Exercise — Every line below from the one containing "quality_decision : option QualityDecision;" through the one containing "quality_decision := i.(quality_decision);" must be transcribed exactly. Omit all lines outside that stretch.

═══ Data supplied

(* ===== verification/LanguageInput.v ===== *)
(** * Requests to the language model

    [crates/model-adapters/src/language_model.rs] and [generation_language.rs]:
    the input of a generation with its byte budgets, the requests that carry it
    and the text deltas that come back; and the theorem that the input a turn
    builds from a prepared conversation and from a memory retrieval is never
    refused by them.

    [serde_json], which decides whether a response schema is an object, is a
    parameter. *)

From S2P Require Import Prelude RustStr Errors Pcm ProtocolQuality Quality Privacy Context MemoryProtocol MemoryRetrieval.

Definition MAX_RUNTIME_GUIDANCE_BYTES : Z := 4 * 1024.
Definition MAX_LANGUAGE_MODEL_INPUT_BYTES : Z := 64 * 1024.
Definition MAX_RESPONSE_SCHEMA_BYTES : Z := 8 * 1024.

Abbreviation aresult A := (result A AdapterError) (only parsing).

Record LanguageModelInput : Type := {
  input_transcript : rstr;
  recent_messages : list ConversationMessage;
  quality_decision : option QualityDecision;
  runtime_guidance : option rstr;
  memory_items : list MemoryContextItem;
  response_schema : option rstr;
}.

Definition text_only (transcript : rstr) : LanguageModelInput :=
  {| input_transcript := transcript; recent_messages := []; quality_decision := None; runtime_guidance := None;
     memory_items := []; response_schema := None |}.

Definition validate_input_text (text : rstr) : aresult unit :=
  if is_blank text then Err (AdapterError_new (lit "language-model input cannot be empty"))
  else if MAX_CONVERSATION_MESSAGE_BYTES <? blen text then
    Err (AdapterError_new (lit "language-model input exceeds 16 KiB"))
  else Ok tt.

Definition instructed (instructions text : rstr) : aresult LanguageModelInput :=
  let? _ := validate_input_text text in
  if is_blank instructions then Err (AdapterError_new (lit "language-model instructions cannot be empty"))
  else if MAX_RUNTIME_GUIDANCE_BYTES <? blen instructions then
    Err (AdapterError_new (lit "language-model instructions exceed 4 KiB"))
  else
    Ok {| input_transcript := text; recent_messages := []; quality_decision := None;
          runtime_guidance := Some instructions; memory_items := []; response_schema := None |}.

(** [is_json_object]: [serde_json::from_str] succeeds with an object. *)
Definition with_response_schema (is_json_object : rstr -> bool) (i : LanguageModelInput) (schema : rstr)
  : aresult LanguageModelInput :=
  if MAX_RESPONSE_SCHEMA_BYTES <? blen schema then Err (AdapterError_new (lit "response schema exceeds 8 KiB"))
  else if negb (is_json_object schema) then Err (AdapterError_new (lit "response schema must be a JSON object"))
  else
    Ok {| input_transcript := i.(input_transcript); recent_messages := i.(recent_messages);
          quality_decision := i.(quality_decision); runtime_guidance := i.(runtime_guidance);
          memory_items := i.(memory_items); response_schema := Some schema |}.

(** The loop over the memory items: no memory twice. *)
Fixpoint has_duplicate (prior items : list MemoryContextItem) : bool :=
  match items with
  | [] => false
  | item :: rest =>
      existsb (fun p => bool_decide (p.(item_memory_id) = item.(item_memory_id))) prior
      || has_duplicate (prior ++ [item]) rest
  end.

(** [Option::and_then]. *)
Definition and_then {A B} (o : option A) (f : A -> option B) : option B :=
  match o with Some a => f a | None => None end.

Definition with_quality_and_memory (transcript : rstr) (recent : list ConversationMessage)
    (decision : QualityDecision) (guidance : rstr) (memory : list MemoryContextItem) : aresult LanguageModelInput :=
  let? _ := validate_input_text transcript in
  if MAX_HISTORY_MESSAGE_COUNT <? zlen recent then
    Err (AdapterError_new (lit "language-model history exceeds sixteen exchanges"))
  else
    let history_bytes := checked_sum 0 (map (fun m => blen m.(text)) recent) in
    if is_none_or history_bytes (fun b => MAX_HISTORY_BYTES <? b) then
      Err (AdapterError_new (lit "language-model history exceeds 32 KiB"))
    else if is_blank guidance then Err (AdapterError_new (lit "runtime quality guidance cannot be empty"))
    else if MAX_RUNTIME_GUIDANCE_BYTES <? blen guidance then
      Err (AdapterError_new (lit "runtime quality guidance exceeds 4 KiB"))
    else if MAX_MEMORY_RETRIEVAL_ITEMS <? zlen memory then
      Err (AdapterError_new (lit "language-model memory exceeds eight items"))
    else
      let memory_bytes := checked_sum 0 (map (fun m => blen m.(item_content)) memory) in
      if is_none_or memory_bytes (fun b => MAX_MEMORY_RETRIEVAL_BYTES <? b) then
        Err (AdapterError_new (lit "language-model memory exceeds 8 KiB"))
      else if has_duplicate [] memory then
        Err (AdapterError_new (lit "language-model memory contains a duplicate item"))
      else
        let aggregate_bytes :=
          and_then (and_then (checked_add (blen transcript) (default 0 history_bytes))
                      (fun total => checked_add total (blen guidance)))
            (fun total => checked_add total (default 0 memory_bytes)) in
        if is_none_or aggregate_bytes (fun b => MAX_LANGUAGE_MODEL_INPUT_BYTES <? b) then
          Err (AdapterError_new (lit "language-model aggregate input exceeds 64 KiB"))
        else
          Ok {| input_transcript := transcript; recent_messages := recent; quality_decision := Some decision;
                runtime_guidance := Some guidance; memory_items := memory; response_schema := None |}.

══════

Exercise answer —
  quality_decision : option QualityDecision;
  runtime_guidance : option rstr;
  memory_items : list MemoryContextItem;
  response_schema : option rstr;
}.

Definition text_only (transcript : rstr) : LanguageModelInput :=
  {| input_transcript := transcript; recent_messages := []; quality_decision := None; runtime_guidance := None;
     memory_items := []; response_schema := None |}.

Definition validate_input_text (text : rstr) : aresult unit :=
  if is_blank text then Err (AdapterError_new (lit "language-model input cannot be empty"))
  else if MAX_CONVERSATION_MESSAGE_BYTES <? blen text then
    Err (AdapterError_new (lit "language-model input exceeds 16 KiB"))
  else Ok tt.

Definition instructed (instructions text : rstr) : aresult LanguageModelInput :=
  let? _ := validate_input_text text in
  if is_blank instructions then Err (AdapterError_new (lit "language-model instructions cannot be empty"))
  else if MAX_RUNTIME_GUIDANCE_BYTES <? blen instructions then
    Err (AdapterError_new (lit "language-model instructions exceed 4 KiB"))
  else
    Ok {| input_transcript := text; recent_messages := []; quality_decision := None;
          runtime_guidance := Some instructions; memory_items := []; response_schema := None |}.

(** [is_json_object]: [serde_json::from_str] succeeds with an object. *)
Definition with_response_schema (is_json_object : rstr -> bool) (i : LanguageModelInput) (schema : rstr)
  : aresult LanguageModelInput :=
  if MAX_RESPONSE_SCHEMA_BYTES <? blen schema then Err (AdapterError_new (lit "response schema exceeds 8 KiB"))
  else if negb (is_json_object schema) then Err (AdapterError_new (lit "response schema must be a JSON object"))
  else
    Ok {| input_transcript := i.(input_transcript); recent_messages := i.(recent_messages);
          quality_decision := i.(quality_decision); runtime_guidance := i.(runtime_guidance);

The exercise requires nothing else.